(MATERIAL SUPPLIED begins)

(* ===== verification/CloudLifecycleProps.v ===== *)
(** * mbl-cloud-client: the threads never meet a dead object

    The theorems on [CloudLifecycle]: what holds of [s_instance], the object,
    the mutex and the event loop in every interleaving of the main thread, the
    handlers and the signals; why [run] returns; when the registration is
    renewed. *)

From stdpp Require Import base gmap strings list relations.
From Stdlib Require Import ZArith Ascii Lia.
From S2P Require Import Prelude.
From S2P Require Import CString.
From S2P Require Import Posix.
From S2P Require Import CloudError.
From S2P Require Import CloudClient.
From S2P Require Import CloudClientProps.
From S2P Require Import CloudLifecycle.

Open Scope Z_scope.
Open Scope list_scope.

(** ** What the place of the main thread says of the shared state *)

(** [s_instance], the library's client in the object, the event loop. *)
Definition expected (pc : main_pc) : bool * option (cloud_client * broker) * bool :=
  let ipc := Some MblCloudConnectIpcDBus in
  match pc with
  | MConstruct => (false, None, false)
  | MClose _ => (false, Some (Open, ipc), true)
  | MDelete _ => (false, Some (Closed, ipc), true)
  | MStop _ => (false, Some (Deleted, ipc), true)
  | MDone _ => (false, None, false)
  | _ => (true, Some (Open, ipc), true)
  end.

Definition shared (s : sys) : bool * option (cloud_client * broker) * bool :=
  (s_instance s, (λ o, (cloud_client_ o, cloud_connect_resource_broker_ o)) <$> object s,
   event_loop s).

(** Who has the mutex. *)
Definition main_holds (pc : main_pc) : bool :=
  match pc with MSetupState | MCheckState | MClear _ => true | _ => false end.
Definition cb_holds (pc : cb_pc) : bool :=
  match pc with CLocked _ | CUnlocking _ _ => true | _ => false end.

Definition owner (m : main_pc) (c : cb_pc) : option (option holder) :=
  match main_holds m, cb_holds c with
  | true, true => None
  | true, false => Some (Some MainThread)
  | false, true => Some (Some EventLoop)
  | false, false => Some None
  end.

(** The invariant of the life of the object. *)
Record alive (s : sys) : Prop := {
  alive_broken : broken s = None;
  alive_shared : shared s = expected (main_at s);
  alive_owner : owner (main_at s) (cb_at s) = Some (s_mutex s);
  alive_idle : event_loop s = false → cb_at s = CIdle
}.

(** ** The invariant holds *)

Lemma with_object_some f s o : object s = Some o → with_object f s = f o s.
Proof. unfold with_object. by intros ->. Qed.

Lemma with_client_open f s o :
  object s = Some o → cloud_client_ o = Open → with_client f s = f s.
Proof. intros Ho Hc. unfold with_client. rewrite (with_object_some _ _ _ Ho). by rewrite decide_True. Qed.

(** A step that changes only the object's state, the application and the
    record of what was asked of the library. *)
Definition same_life (s s' : sys) : Prop :=
  shared s' = shared s ∧ main_at s' = main_at s ∧ cb_at s' = cb_at s ∧
  s_mutex s' = s_mutex s ∧ broken s' = broken s ∧
  g_shutdown_signal s' = g_shutdown_signal s.

#[export] Instance same_life_preorder : PreOrder same_life.
Proof.
  split; [by intros s|].
  intros s1 s2 s3 (?&?&?&?&?&?) (?&?&?&?&?&?). repeat split; congruence.
Qed.

Lemma log_same l args s : same_life s (log l args s).
Proof. done. Qed.

Lemma set_app_same a s : same_life s (set_app a s).
Proof. done. Qed.

Lemma set_registration_same n u a h s : same_life s (set_registration n u a h s).
Proof. done. Qed.

Lemma set_state_same st s o : object s = Some o → same_life s (set_state st s).
Proof.
  intros Ho. unfold set_state. rewrite (with_object_some _ _ _ Ho).
  repeat split; try done. unfold shared. simpl. by rewrite Ho.
Qed.

Lemma set_state_object st s o :
  object s = Some o →
  object (set_state st s) =
    Some {| cloud_client_ := cloud_client_ o; state_ := st;
            cloud_connect_resource_broker_ := cloud_connect_resource_broker_ o |}.
Proof. intros Ho. unfold set_state. by rewrite (with_object_some _ _ _ Ho). Qed.

Section alive.
Context `{AppEnv} `{CloudEnv}.

Lemma callback_body_same c s :
  (s_instance s = true → ∃ o, object s = Some o ∧ cloud_client_ o = Open ∧
     cloud_connect_resource_broker_ o = Some MblCloudConnectIpcDBus) →
  same_life s (callback_body c s).
Proof.
  intros Hi. unfold callback_body.
  destruct c as [| |e|r|p t]; [..|done]; destruct (s_instance s); try done;
    destruct (Hi eq_refl) as (o & Ho & Hc & _).
  - rewrite (with_client_open _ _ _ (set_state_object _ _ _ Ho)) by done.
    etrans; [by eapply set_state_same|]. by destruct endpoint as [[]|].
  - by eapply set_state_same.
  - by rewrite (with_client_open _ _ _ Ho).
  - by rewrite (with_client_open _ _ _ Ho).
Qed.

(** A handler starts by logging, or divides by a total of zero. *)
Lemma callback_start_cases c s :
  (∃ a go, callback_start c s = (set_app a s, go)) ∨
  (∃ p, c = handle_progress p 0 ∧ callback_start c s = (break division_by_zero s, false)).
Proof.
  destruct c as [| |e|r|p t]; simpl.
  - left. by eexists _, _.
  - left. exists (papp s), true. by destruct s.
  - left. by eexists _, _.
  - left. destruct (CloudClient.handle_authorize r (papp s)); by eexists _, _.
  - unfold handle_download_progress, download_percent.
    destruct (Z.eqb_spec t 0) as [->|Ht]; [right; exists p|left].
    + split; [done|]. simpl. by destruct s.
    + simpl. destruct (p =? t); by eexists _, _.
Qed.

Lemma callback_end_same c seen s : same_life s (callback_end c seen s).
Proof. by destruct c, seen. Qed.

Lemma alive_open s :
  alive s → s_instance s = true → ∃ o, object s = Some o ∧ cloud_client_ o = Open ∧
    cloud_connect_resource_broker_ o = Some MblCloudConnectIpcDBus.
Proof.
  intros [_ Hs _ _] Hi. unfold shared in Hs. rewrite Hi in Hs.
  destruct (object s) as [o|], (main_at s); simplify_eq/=; eauto.
Qed.

Lemma same_life_alive s s' : same_life s s' → alive s → alive s'.
Proof.
  intros (Hs & Hm & Hc & Hx & Hb & _) [A1 A2 A3 A4].
  split; [congruence..|]. rewrite Hc. intros Hl. apply A4.
  unfold shared in Hs. congruence.
Qed.

(** The process died of the last action: the library reported the progress of
    a download of no bytes. *)
Definition died (a : action) (s s' : sys) : Prop :=
  ∃ p, a = ACall (handle_progress p 0) ∧ s' = break division_by_zero s.

Lemma start_callback_alive c s s' :
  alive s → start_callback c s = Some s' → alive s' ∨ died (ACall c) s s'.
Proof.
  intros A. unfold start_callback.
  destruct (event_loop s) eqn:El; [|done]. destruct (cb_at s) eqn:Ec; try done.
  destruct A as [A1 A2 A3 A4]. rewrite Ec in A3.
  destruct (callback_start_cases c s) as [(a & go & ->)|(p & -> & ->)]; intros [= <-].
  - left. destruct go; split; simpl; rewrite ?Ec, ?El; done.
  - right. by exists p.
Qed.

Lemma step_callback_alive s s' : alive s → step_callback s = Some s' → alive s'.
Proof.
  intros A. unfold step_callback. destruct (cb_at s) as [|c|c|c seen] eqn:Ec; [done| | |].
  - unfold lock. destruct (s_mutex s) eqn:Em; [done|]. intros [= <-].
    destruct A as [A1 A2 A3 A4]. split; [done..| |].
    + rewrite Ec, Em in A3. unfold owner in *. simpl in *. by destruct (main_holds (main_at s)).
    + simpl. intros Hl%A4. congruence.
  - intros [= <-]. pose proof (callback_body_same c s (alive_open s A)) as Hs.
    pose proof (same_life_alive _ _ Hs A) as [A1 A2 A3 A4].
    destruct Hs as (_ & _ & Hc & _). rewrite Hc, Ec in *.
    split; [done..| |]; simpl; [done|]. by intros ?%A4.
  - intros [= <-]. destruct (callback_end_same c seen (unlock s)) as (Hs & Hm & _ & Hx & Hb & _).
    destruct A as [A1 A2 A3 A4]. split; [| | |done].
    + simpl. by rewrite Hb.
    + change (shared (callback_end c seen (unlock s)) = expected (main_at (callback_end c seen (unlock s)))).
      by rewrite Hs, Hm.
    + simpl. rewrite Hm, Hx. rewrite Ec in A3. unfold owner in *. simpl in *.
      by destruct (main_holds (main_at s)).
Qed.

(** A step of the main thread goes on from a state with the same life. *)
Lemma main_alive s s1 pc :
  alive s → same_life s s1 → main_holds pc = main_holds (main_at s) →
  expected pc = expected (main_at s) → alive (set_main pc s1).
Proof.
  intros A Hs Hh He. pose proof (same_life_alive _ _ Hs A) as [A1 A2 A3 A4].
  destruct Hs as (_ & Hm & _). rewrite Hm in *. split; [done| |  |done].
  - simpl. rewrite He. done.
  - simpl. unfold owner in *. by rewrite Hh.
Qed.

Lemma main_lock_alive s s' pc :
  alive s → main_holds (main_at s) = false → main_holds pc = true →
  expected pc = expected (main_at s) → lock MainThread (set_main pc) s = Some s' → alive s'.
Proof.
  intros [A1 A2 A3 A4] H1 H2 He. unfold lock. destruct (s_mutex s) eqn:Em; [done|].
  intros [= <-]. split; [done| | |done]; simpl; [by rewrite He|].
  unfold owner in *. rewrite H2. rewrite H1 in A3. by destruct (cb_holds (cb_at s)).
Qed.

Lemma owner_unlock m m' c x :
  owner m c = Some x → main_holds m = true → main_holds m' = false → owner m' c = Some None.
Proof. unfold owner. intros Ho Hm ->. rewrite Hm in Ho. by destruct (cb_holds c). Qed.

Lemma main_unlock_alive s s1 pc :
  alive s → same_life s s1 → main_holds (main_at s) = true → main_holds pc = false →
  expected pc = expected (main_at s) → alive (set_main pc (unlock s1)).
Proof.
  intros A Hs H1 H2 He. pose proof (same_life_alive _ _ Hs A) as [A1 A2 A3 A4].
  destruct Hs as (_ & Hm & _). rewrite Hm in *. split; [done| | |done]; simpl.
  - rewrite He. done.
  - by eapply owner_unlock.
Qed.

(** The end of the object: each step gives up what the next place no longer
    has. *)
Lemma main_end_alive s s' pc :
  alive s → broken s' = None → main_at s' = pc → cb_at s' = cb_at s →
  s_mutex s' = (if main_holds (main_at s) then None else s_mutex s) →
  main_holds pc = false → shared s' = expected pc →
  (event_loop s' = false → cb_at s = CIdle) → alive s'.
Proof.
  intros [A1 A2 A3 A4] Hb Hm Hc Hx Hp Hs Hi. split; [done|congruence| |].
  - rewrite Hm, Hc, Hx. destruct (main_holds (main_at s)) eqn:E; [by eapply owner_unlock|].
    rewrite <- A3. unfold owner. by rewrite E, Hp.
  - by rewrite Hc.
Qed.

Lemma alive_instance s : alive s → s_instance s = (expected (main_at s)).1.1.
Proof. intros A. by rewrite <- (alive_shared s A). Qed.

Lemma step_main_alive s s' : alive s → step_main s = Some s' → alive s'.
Proof.
  intros A. pose proof (alive_open s A) as Ho. pose proof (alive_shared s A) as Hs.
  pose proof (alive_instance s A) as Hi. unfold step_main. unfold shared in Hs. destruct (main_at s) eqn:Em; simpl in Hi; rewrite ?Hi;
    simplify_eq/=.
  all: try (destruct (Ho ltac:(congruence)) as (o & Hobj & Hopen & Hipc);
            rewrite ?(with_client_open _ _ _ Hobj Hopen), ?(with_object_some _ _ _ Hobj)).
  all: try (intros Hl; refine (main_lock_alive s s' _ A _ _ _ Hl); rewrite ?Em; done).
  - intros [= <-].
    apply (main_end_alive s _ MRegister A); rewrite ?Em; try done. apply A.
  - intros [= <-]. apply (main_alive s); rewrite ?Em; done.
  - intros [= <-]. apply (main_unlock_alive s); rewrite ?Em; try done. by eapply set_state_same.
  - intros [= <-]. destruct setup_ok; apply (main_alive s); rewrite ?Em; done.
  - intros [= <-]. unfold broker_init. rewrite Hipc. apply (main_alive s); rewrite ?Em; done.
  - destruct (g_shutdown_signal s =? 0); intros [= <-]; apply (main_alive s); rewrite ?Em; done.
  - intros [= <-]. case_decide; apply (main_unlock_alive s s); rewrite ?Em; done.
  - destruct (poll _ _) as [n u]. destruct u; intros [= <-]; [|apply (main_alive s); rewrite ?Em; done].
    rewrite (with_client_open _ (log _ _ s) o) by done. apply (main_alive s); rewrite ?Em; done.
  - intros [= <-].
    apply (main_end_alive s _ (MClose e) A); rewrite ?Em; try done.
    + apply A.
    + unfold shared. simpl. by repeat f_equal.
    + simpl. congruence.
  - destruct (fmap_Some_1 _ _ _ H1) as (o & Hobj & Hv). simplify_eq.
    rewrite (with_client_open _ _ o) by congruence. unfold set_client.
    rewrite (with_object_some _ _ _ Hobj). intros [= <-].
    apply (main_end_alive s _ (MDelete e) A); rewrite ?Em; try done; [apply A| |simpl; congruence].
    unfold shared. simpl. by repeat f_equal.
  - destruct (fmap_Some_1 _ _ _ H1) as (o & Hobj & Hv). simplify_eq. unfold set_client.
    rewrite (with_object_some _ _ _ Hobj). intros [= <-].
    apply (main_end_alive s _ (MStop e) A); rewrite ?Em; try done; [apply A| |simpl; congruence].
    unfold shared. simpl. by repeat f_equal.
  - destruct (cb_at s) eqn:Ec; [|done..]. intros [= <-].
    apply (main_end_alive s _ (MDone e) A); rewrite ?Em; try done. apply A.
  - done.
Qed.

(MATERIAL SUPPLIED ends)

- [PROBLEM TO SOLVE]: Could you set down, exactly as written, the lines above between the one holding "t); by eexists _, _." and the one holding "in *. by destruct (main_holds (main_at s)).", inclusive, and nothing more?

- [EXPECTED ANSWER]:
    + simpl. destruct (p =? t); by eexists _, _.
Qed.

Lemma callback_end_same c seen s : same_life s (callback_end c seen s).
Proof. by destruct c, seen. Qed.

Lemma alive_open s :
  alive s → s_instance s = true → ∃ o, object s = Some o ∧ cloud_client_ o = Open ∧
    cloud_connect_resource_broker_ o = Some MblCloudConnectIpcDBus.
Proof.
  intros [_ Hs _ _] Hi. unfold shared in Hs. rewrite Hi in Hs.
  destruct (object s) as [o|], (main_at s); simplify_eq/=; eauto.
Qed.

Lemma same_life_alive s s' : same_life s s' → alive s → alive s'.
Proof.
  intros (Hs & Hm & Hc & Hx & Hb & _) [A1 A2 A3 A4].
  split; [congruence..|]. rewrite Hc. intros Hl. apply A4.
  unfold shared in Hs. congruence.
Qed.

(** The process died of the last action: the library reported the progress of
    a download of no bytes. *)
Definition died (a : action) (s s' : sys) : Prop :=
  ∃ p, a = ACall (handle_progress p 0) ∧ s' = break division_by_zero s.

Lemma start_callback_alive c s s' :
  alive s → start_callback c s = Some s' → alive s' ∨ died (ACall c) s s'.
Proof.
  intros A. unfold start_callback.
  destruct (event_loop s) eqn:El; [|done]. destruct (cb_at s) eqn:Ec; try done.
  destruct A as [A1 A2 A3 A4]. rewrite Ec in A3.
  destruct (callback_start_cases c s) as [(a & go & ->)|(p & -> & ->)]; intros [= <-].
  - left. destruct go; split; simpl; rewrite ?Ec, ?El; done.
  - right. by exists p.
Qed.

Lemma step_callback_alive s s' : alive s → step_callback s = Some s' → alive s'.
Proof.
  intros A. unfold step_callback. destruct (cb_at s) as [|c|c|c seen] eqn:Ec; [done| | |].
  - unfold lock. destruct (s_mutex s) eqn:Em; [done|]. intros [= <-].
    destruct A as [A1 A2 A3 A4]. split; [done..| |].
    + rewrite Ec, Em in A3. unfold owner in *. simpl in *. by destruct (main_holds (main_at s)).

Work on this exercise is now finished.